Biomolecular condensates have emerged as a powerful new paradigm in cell biology with broad implications to human health and disease, particularly in the nucleus where phase separation is thought to underly elements of chromatin organization and regulation. Specifically, it has been recently reported that phase separation of heterochromatin protein 1alpha (HP1) with DNA contributes to the formation of condensed chromatin states. HP1 localization to heterochromatic regions is mediated by its binding to specific repressive marks on the tail of histone H3, such as trimethylated lysine 9 on histone H3 (H3K9me3). However, whether epigenetic marks play an active role in modulating the material properties of HP1 and dictating emergent functions of its condensates, remains only partially understood. Here, we leverage a reductionist system, comprised of modified and unmodified histone H3 peptides, HP1 and DNA to examine the contribution of specific epigenetic marks to phase behavior of HP1. We show that the presence of histone peptides bearing the repressive H3K9me3 is compatible with HP1 condensates, while peptides containing unmodified residues or bearing the transcriptional activation mark H3K4me3 are incompatible with HP1 phase separation.

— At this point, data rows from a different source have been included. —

Lemma sys_ok_step_write s k buf i kl p' i' a :
  sys_ok s -> tasks s !! k = Some (mktask (Write buf i) Ready kl) ->
  write_run (length buf) kl buf (the_pipe s) i = (p', i', a) ->
  sys_ok (mksys p'
      (match a with
       | WSleep => <[k := mktask (Write buf i') OnWrite kl]> (wake_all OnRead (tasks s))
       | WFail => <[k := mktask (Write buf i') (Returned (-1)) kl]> (tasks s)
       | _ => <[k := mktask (Write buf i') (Returned (Z.of_nat (length buf))) kl]> (wake_all OnRead (tasks s))
       end)
      (sent s ++ take (i' - i) (drop i buf)) (recv s)
      (lost s || (match a with WFail => true | _ => false end && (i <? i')%nat))).
Proof.
  intros [Hp Hf Hreq Hw Hr] Hk Hrun. pose proof (Hreq k _ buf i Hk eq_refl) as Hi. cbn in Hi.
  destruct (write_run_spec (length buf) kl buf _ i _ _ _ Hp Hi ltac:(lia) Hrun) as (Hp' & Hi' & Hq & Hro & Hwo & Ha & Hne & Hsame).
  assert (Hfull : forall j t, tasks s !! j = Some t -> tst t = OnWrite -> pipe_full p' = true /\ readopen p' <> 0).
  { intros j t Hj Ht. destruct (Hw j t Hj Ht) as [Hfu Hop]. split; [|congruence].
    apply pipe_full_spec; [done|]. apply pipe_full_spec in Hfu; [|done].
    pose proof (length_queue p') as Hl'. pose proof (length_queue (the_pipe s)) as Hl. rewrite Hq, length_app in Hl'.
    pose proof (po_count _ Hp'). lia. }
  assert (Hsl : a = WSleep -> pipe_full p' = true /\ readopen p' <> 0).
  { intros ->. unfold write_next in Ha. destruct (_ <? _); [|done]. destruct (pipe_full p'); [|done].
    destruct (Z.eqb_spec (readopen p') 0); [done|]. done. }
  split; cbn; [done|by rewrite Hf, Hq, app_assoc|..].
  - intros j t b i0 Hj Hb. destruct a; try done;
      try (apply sys_ok_wake in Hj as [->|(t0 & Hj & Hrq & _)]; [by simplify_eq/=; lia|apply (Hreq j t0); congruence]).
    apply list_lookup_insert_Some in Hj as [(<- & <- & _)|[_ Hj]]; [by simplify_eq/=; lia|by apply (Hreq j t)].
  - intros j t Hj Ht. destruct a; try done.
    + apply sys_ok_wake in Hj as [->|(t0 & Hj & _ & [Heq|Heq] & _)]; [by apply Hsl|apply (Hfull j t0); congruence|congruence].
    + apply list_lookup_insert_Some in Hj as [(<- & <- & _)|[_ Hj]]; [done|by apply (Hfull j t)].
    + apply sys_ok_wake in Hj as [->|(t0 & Hj & _ & [Heq|Heq] & _)]; [done|apply (Hfull j t0); congruence|congruence].
  - intros j t Hj Ht Hlost. destruct a; try done;
      try (apply sys_ok_wake in Hj as [->|(t0 & _ & _ & _ & Hn)]; [done|by destruct Hn]).
    apply orb_false_iff in Hlost as [Hl Hii]. cbn in Hii. assert (i' = i) as -> by (apply Nat.ltb_ge in Hii; lia).
    rewrite Hsame by done.
    apply list_lookup_insert_Some in Hj as [(<- & <- & _)|[_ Hj]]; [done|by apply (Hr j t)].
Qed.

Lemma sys_ok_set s k x :
  sys_ok s -> (forall b i, req x = Write b i -> (i <= length b)%nat) ->
  (tst x = OnWrite -> pipe_full (the_pipe s) = true /\ readopen (the_pipe s) <> 0) ->
  (tst x = OnRead -> lost s = false -> queue (the_pipe s) = [] /\ writeopen (the_pipe s) <> 0) ->
  sys_ok (s <| tasks ::= <[k := x]> |>).
Proof.
  intros [Hp Hf Hreq Hw Hr] H1 H2 H3. split; cbn; [done|done|..]; intros j t.
  - intros b i [(<- & <- & _)|[_ Hj]]%list_lookup_insert_Some; [by apply H1|by apply (Hreq j)].
  - intros [(<- & <- & _)|[_ Hj]]%list_lookup_insert_Some; [by apply H2|by apply (Hw j)].
  - intros [(<- & <- & _)|[_ Hj]]%list_lookup_insert_Some; [by apply H3|by apply (Hr j)].
Qed.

In addition, inspired by the decreased ratio of nuclear H3K9me3 to HP1 detected in cells exposed to uniaxial strain, using fluorescence microscopy and rheological approaches we demonstrate that H3K9me3 histone peptides modulate the dynamics and network properties of HP1 condensates in a concentration dependent manner. These data suggest that HP1-DNA condensates are viscoelastic materials, whose properties may provide an explanation for the dynamic behavior of heterochromatin in cells in response to mechanostimulation.